Sunday December 29, 2019
A Stick in the Mud
Let me tell you a story about a man, a student, and a stick. Shortly after the prophet Elijah was carried to heaven in a fiery chariot, a group of young student prophets asked Elisha to go with them to build new places to live. They had planned to build near the Jordan River, a river of significance and provision.
As they began the work on their new living quarters, one of the students was cutting down a tree. And as he swung the axe, the head of the axe fell into the water and sank into the bottom of the murky river.
So he went with them. And when they came to the Jordan, they cut down trees. But as one was cutting down a tree, the iron ax head fell into the water; and he cried out and said, “Alas, master! For it was borrowed.” (2 Kin.6:4-5)
This was much more a catastrophe than the simple loss of an axe head. As a lowly student, he was a poor man. So poor, he had no axe of his own and had to borrow one. In ancient times, an axe head was highly prized. It was considered precious and valuable. (See WORD WISDOM for a deeper study of lowly)
What to do next?! Jump in the river and search for it? Try to procure another piece of iron? Or simply sit and bemoan the crisis? Old Testament law required that whenever someone lost or damaged something he had borrowed, he had to either replace it or make good the loss. But this poor student had no means to do either. The young man cried to Elisha for help.
So the man of God said, “Where did it fall?” And he showed him the place. So he cut off a stick, and threw it in there; and he made the iron float. (2 Kin.6:6)
Elisha picked up a stick…a plain ordinary stick and threw it into the water where the axe head had sunk. Immediately, the heavy iron blade floated to the surface! It defied the very laws of science! It also demonstrated that nothing is impossible with God (Lk.1:37).
You see, this is really a story about you, me and God. It is a redemption story. Elisha (whose name means, God is Savior) is a picture of God…there when we need Him and able to rescue us from every trial.
God is our refuge and strength, a very present help in trouble. (Ps.46:1)
This story is truly amazing for many reasons, the most beautiful and significant reason is because it is a story of redemption. Just like the axe head, we are very valuable to Jesus. We are precious to Him…He loves us more than we could ever possibly comprehend.
The axe head had sunk into the dark and dirty water of the Jordan, caught in the depths of the muddy bottom. Its natural properties caused it to sink even deeper, seemingly lost forever.
That is where I was…lost and sinking ever so deeper because of my sin with no way to pull myself out. But Jesus came looking for me and saved that which was lost. As Elisha threw the stick (sometimes translated as tree) into the Jordan, so Jesus saved us with another tree…the cross of Calvary.
Christ has redeemed us from the curse of the law, having become a curse for us (for it is written, “Cursed is everyone who hangs on a tree” (Gal.3:13)
Now, everyone knows that iron does not float, but when Elisha threw the stick into the water, the iron took on a new nature.

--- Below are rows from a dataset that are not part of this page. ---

(* ===== verification/Operator.v ===== *)
(** * An operator replays a job

    A click on Replay in the dashboard (Client), the request that it sends, the
    route of the API that answers it (Http), and what the operator is told. *)
From stdpp Require Import pretty.
From S2P Require Import Prelude Json Postgres Amqp Programs Effects Worker Api Lifecycle Transactions Processing RateLimiter Http Poller Sample Endpoints Client Page Wire.
#[local] Open Scope stdpp_scope.

(** ** The network between the dashboard and the API *)

(** Express' view of a request of the dashboard: the header's value, and the
    parameter of the route. *)
Definition arrives (sent : http_request) (ip : option string) (id : string) : Http.request :=
  mkRequest (fun name => snd <$> List.find (fun h => String.eqb h.1 name) (h_headers sent)) ip None id.

(** A request is lost on its way, its answer is lost, or both arrive. *)
Inductive network := RequestLost | AnswerLost | BothArrive.

Definition network_error : js_err := JsErr CError "TypeError" "Failed to fetch" None [].

Section operator.
Context `{Pg} `{!Zod} {N : Type} `{Number N} {B : Type} `{Broker B}.
Implicit Types w : world B.
Variable env : Env.

(** The answer that [fetch] gives, and what the request left at the API. *)
Definition exchange (l : limiter N) (nowMs : N) buckets (net : network) (req : Http.request)
    (cs : nat -> choice) w : res js_err fetched * world B :=
  match net with
  | RequestLost => (Err network_error, w)
  | AnswerLost => (Err network_error, (run (POST_replay env l req nowMs buckets).1 cs w).1.2)
  | BothArrive =>
      let '(r, w', _) := run (POST_replay env l req nowMs buckets).1 cs w in
      (match r with Ok resp => Ok (answer_of resp) | Err _ => Err network_error end, w')
  end.

(** What the panel says after a replay of [id] that left the tables [d']. *)
Definition told (id : string) (sent : http_request) (f : faults) (st : storage) (d d' : db)
    (st' : storage) (p : panel) (refreshed : bool) : Prop :=
  replaying p = false /\
  match replayMessage p, replayError p with
  | Some m, None =>
      refreshed = true /\ st' = st /\ exists job, job_replayed id d (Some job) d'
        /\ m = "Replay queued (replay #" +:+ pretty (j_replay_count job) +:+ ")."
  | None, Some e =>
      refreshed = false /\
      if String.eqb e (replay_failed (ApiError 401 JNull)) then
        d' = d /\ h_headers sent <> [("x-api-key", default "" (API_KEY env))]
        /\ st' = clearStoredApiKey (at_clear f) st
      else st' = st /\
        if String.eqb e (replay_failed (ApiError 409 JNull)) then
          d' = d /\ exists u j, uuid_in id = Some u /\ jobs d !! u = Some j /\ j_status j <> DEAD_LETTERED
        else if String.eqb e (replay_failed (ApiError 404 JNull)) then
          d' = d /\ forall u, uuid_in id = Some u -> jobs d !! u = None
        else d' = d \/ exists job, job_replayed id d (Some job) d'
  | _, _ => False
  end.

Lemma status_cases z (A B' C : Prop) :
  match z with 404 => A | 409 => B' | 401 => C | 400 | 429 => True | _ => False end ->
  (z = 404 /\ A) \/ (z = 409 /\ B') \/ (z = 401 /\ C) \/ z = 400 \/ z = 429.
Proof. destruct z as [|p|p]; try done. repeat (destruct p as [p|p|]; try done); tauto. Qed.

(** Whatever was answered, the tables are as before or the job was replayed. *)
Lemma posted_all_or_nothing req w r w' :
  replay_posted env req w r w' ->
  w_db w' = w_db w \/ exists job, job_replayed (rq_id req) (w_db w) (Some job) (w_db w').
Proof. intros (resp & _ & _ & _ & [(_ & job & Hj & _)|[(_ & [?|?])|[? _]]]); eauto. Qed.

Lemma answer_of_json code fields :
  wf_json (JObj fields) = true ->
  answer_of (json_response code fields) = mkFetched code (Ok (JObj fields)).
Proof. intros Hwf. by rewrite answer_of_body. Qed.

Lemma answer_of_error resp :
  (200 <=? status resp) && (status resp <=? 299) = false ->
  exists details, request (Ok (answer_of resp)) = Err (ApiError (status resp) details).
Proof. intros Hs. unfold request, f_ok. simpl. rewrite Hs. by eexists. Qed.

Lemma told_answer id ip sent f st p w r w' :
  replayMessage p = None -> replayError p = None ->
  (requireApiKey env (arrives sent ip id) = Some unauthorized ->
   h_headers sent <> [("x-api-key", default "" (API_KEY env))]) ->
  replay_posted env (arrives sent ip id) w r w' ->
  let '(st', p', refreshed) :=
    handleReplay_end f
      (request (match r with Ok resp => Ok (answer_of resp) | Err _ => Err network_error end)) st p in
  told id sent f st (w_db w) (w_db w') st' p' refreshed.
Proof.
  intros Hm He Hkey (resp & -> & _ & _ & Hcases).
  destruct Hcases as [(Hs & job & Hj & ->)|[(Hs & Hdb)|[Hdb Hs%status_cases]]].
  - rewrite answer_of_json by (cbn [wf_json forallb snd]; by rewrite wf_json_number).
    unfold told. simpl. rewrite He. split; [done|]. split; [done|]. split; [done|].
    exists job. split; [done|]. done.
  - destruct (answer_of_error resp) as [details ->]; [by rewrite Hs|]. rewrite Hs. simpl.
    unfold told. simpl. rewrite Hm. split; [done|]. split; [done|]. by split.
  - destruct Hs as [[Hs H404]|[[Hs H409]|[[Hs H401]|[Hs|Hs]]]];
      (destruct (answer_of_error resp) as [details ->]; [by rewrite Hs|]); rewrite Hs; simpl;
      unfold told; simpl; rewrite Hm; (split; [done|]; split; [done|]).
    + by split.
    + by split.
    + by split; [|split; [apply Hkey|]].
    + split; [done|]. by left.
    + split; [done|]. by left.
Qed.

Lemma refused_key id ip sent :
  requireApiKey env (arrives sent ip id) = Some unauthorized ->
  h_headers sent <> [("x-api-key", default "" (API_KEY env))].
Proof.
  unfold requireApiKey, arrives. simpl. intros Hr Hh. rewrite Hh in Hr.
  destruct (API_KEY env) as [key|]; [|done]. simpl in Hr.
  destruct (String.eqb_spec key ""); [done|]. by rewrite String.eqb_refl in Hr.
Qed.

(** C23: what a click on Replay tells the operator is true, whatever happens to
    the request, the API and its database: success only when the job was
    dead-lettered and is QUEUED again with a pending event, and with its number
    of replays; a refusal (key, state, unknown job) only for that reason and
    with nothing changed; any other failure leaves the replay done or not at
    all.  The button is free again, and a refused key is forgotten. *)
Theorem replay_click_truthful l nowMs buckets net ip f entered id st p w cs :
  w_tx w = None -> wf_db (w_db w) -> within canonical_uuids cs ->
  match handleReplay f entered id st p with
  | (None, st1, p1) =>
      st1 = st /\ p1 = p /\ truthy (getStoredApiKey (at_get f) st) = false /\ truthy entered = false
  | (Some sent, st1, p1) =>
      h_method sent = "POST" /\ h_url sent = "/api/jobs/" +:+ id +:+ "/replay" /\ replaying p1 = true
      /\ let '(answer, w') := exchange l nowMs buckets net (arrives sent ip id) cs w in
         let '(st2, p2, refreshed) := handleReplay_end f (request answer) st1 p1 in
         told id sent f st1 (w_db w) (w_db w') st2 p2 refreshed
  end.
Proof.
  intros Ht Hwf Hcs.
  assert (forall session,
    let sent := replayJob (at_send f) session id in
    let '(answer, w') := exchange l nowMs buckets net (arrives sent ip id) cs w in
    let '(st2, p2, refreshed) := handleReplay_end f (request answer) session (mkPanel true None None) in
    told id sent f session (w_db w) (w_db w') st2 p2 refreshed) as Hsent.
  { intros session sent.
    pose proof (wp_run _ _ _ _ _ Hcs (wp_POST_replay env l (arrives sent ip id) nowMs buckets w Ht Hwf))
      as Hrun.
    destruct net; unfold exchange.
    - unfold told. simpl. auto 10.
    - destruct (run _ cs w) as [[r w'] cs']. apply posted_all_or_nothing in Hrun.
      unfold told. simpl. auto 10.
    - destruct (run _ cs w) as [[r w'] cs'].
      eapply told_answer; [done|done|apply refused_key|exact Hrun]. }
  unfold handleReplay. destruct (truthy (getStoredApiKey (at_get f) st)) eqn:Hst.
  - do 3 (split; [done|]). apply Hsent.
  - destruct entered as [key|]; [|by repeat split].
    destruct (String.eqb key "") eqn:Hk.
    + do 3 (split; [done|]). simpl. by rewrite Hk.
    + do 3 (split; [done|]). apply Hsent.
Qed.

(** In a browser whose sessionStorage throws on every access, an operator
    cannot replay a job of an API that has a key: the key that the prompt asked
    for is not sent, whatever was entered, the right one included, and the
    answer is that it is incorrect. *)
Theorem locked_browser_cannot_replay l nowMs buckets ip clear entered id st p w cs key :
  API_KEY env = Some key -> key <> "" -> entered <> "" ->
  exists sent st1 p1,
    handleReplay (mkFaults true true true clear) (Some entered) id st p = (Some sent, st1, p1)
    /\ h_headers sent = []
    /\ let '(answer, w') := exchange l nowMs buckets BothArrive (arrives sent ip id) cs w in
       w' = w
       /\ let '(_, p2, refreshed) :=
            handleReplay_end (mkFaults true true true clear) (request answer) st1 p1 in
          replayError p2 = Some (replay_failed (ApiError 401 JNull)) /\ refreshed = false.
Proof.
  intros Hkey Hne Hen. eexists _, _, _. split.
  { unfold handleReplay. simpl. destruct (String.eqb_spec entered ""); [done|]. reflexivity. }
  split; [done|]. unfold exchange, POST_replay, limited.
  rewrite (requireApiKey_refuses env key) by done. simpl. by split.
Qed.
End operator.

Definition dead_world : world Queues.t := one_job_world dead_a.
Definition stored_key : storage := {[ STORAGE_KEY := "operator-key" ]}.
Definition no_faults : faults := mkFaults false false false false.

(** The request that a click sends with this key. *)
Definition replay_request : http_request := replayJob false stored_key uuid_a.

Lemma replay_click_truthful_witness :
  h_headers replay_request = [("x-api-key", "operator-key")]
  /\ h_method replay_request = "POST" /\ h_url replay_request = "/api/jobs/" +:+ uuid_a +:+ "/replay"
  /\ true = true
  /\ let '(answer, w') := exchange sample_env open_limiter 0%Q ∅ BothArrive
                            (arrives replay_request None uuid_a) request_choices dead_world in
     let '(st2, p2, refreshed) :=
       handleReplay_end no_faults (request answer) stored_key (mkPanel true None None) in
     told sample_env uuid_a replay_request no_faults stored_key (w_db dead_world) (w_db w') st2 p2
       refreshed.
Proof.
  split; [reflexivity|].
  apply (replay_click_truthful sample_env open_limiter 0%Q ∅ BothArrive None no_faults None uuid_a
    stored_key new_panel dead_world request_choices).
  - reflexivity.
  - apply dead_a_wf.
  - apply request_choices_canonical.
Defined.

Lemma locked_browser_cannot_replay_witness :
  exists sent st1 p1,
    handleReplay (mkFaults true true true false) (Some "operator-key") uuid_a ∅ new_panel
      = (Some sent, st1, p1)
    /\ h_headers sent = []
    /\ let '(answer, w') := exchange sample_env open_limiter 0%Q ∅ BothArrive (arrives sent None uuid_a)
                              request_choices dead_world in
       w' = dead_world
       /\ let '(_, p2, refreshed) :=
            handleReplay_end (mkFaults true true true false) (request answer) st1 p1 in
          replayError p2 = Some (replay_failed (ApiError 401 JNull)) /\ refreshed = false.
Proof.
  apply (locked_browser_cannot_replay sample_env open_limiter 0%Q ∅ None false "operator-key" uuid_a
    ∅ new_panel dead_world request_choices "operator-key"); [reflexivity|discriminate|discriminate].
Defined.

The old nature caused it to sink but the new nature caused it to rise. This is what Jesus has done for us! We have a new nature through Jesus. We have been set free from our old nature, and have become new!
Therefore, if anyone is in Christ, he is a new creation; old things have passed away; behold, all things have become new. (2 Cor.5:17)
The law of sin and death is a law that threatens us because of the debt we would owe. We could never repay such a debt. But the work of Redemption in Christ paid the debt…complete and full! This is the compassion of God. The compassion Elisha had on the poor helpless student for his debt is a picture of the compassion God has on us. The miracle performed by the power of God through Elisha of retrieving the axe head by the tree is a beautiful picture of the work of Jesus and the accomplished work of the cross.
The servant therefore fell down before him, saying, ‘Master, have patience with me, and I will pay you all.’ Then the master of that servant was moved with compassion, released him, and forgave him the debt. (Matt.18:26-27)
I am so grateful for a stick in the mud of Mount Calvary. Amen!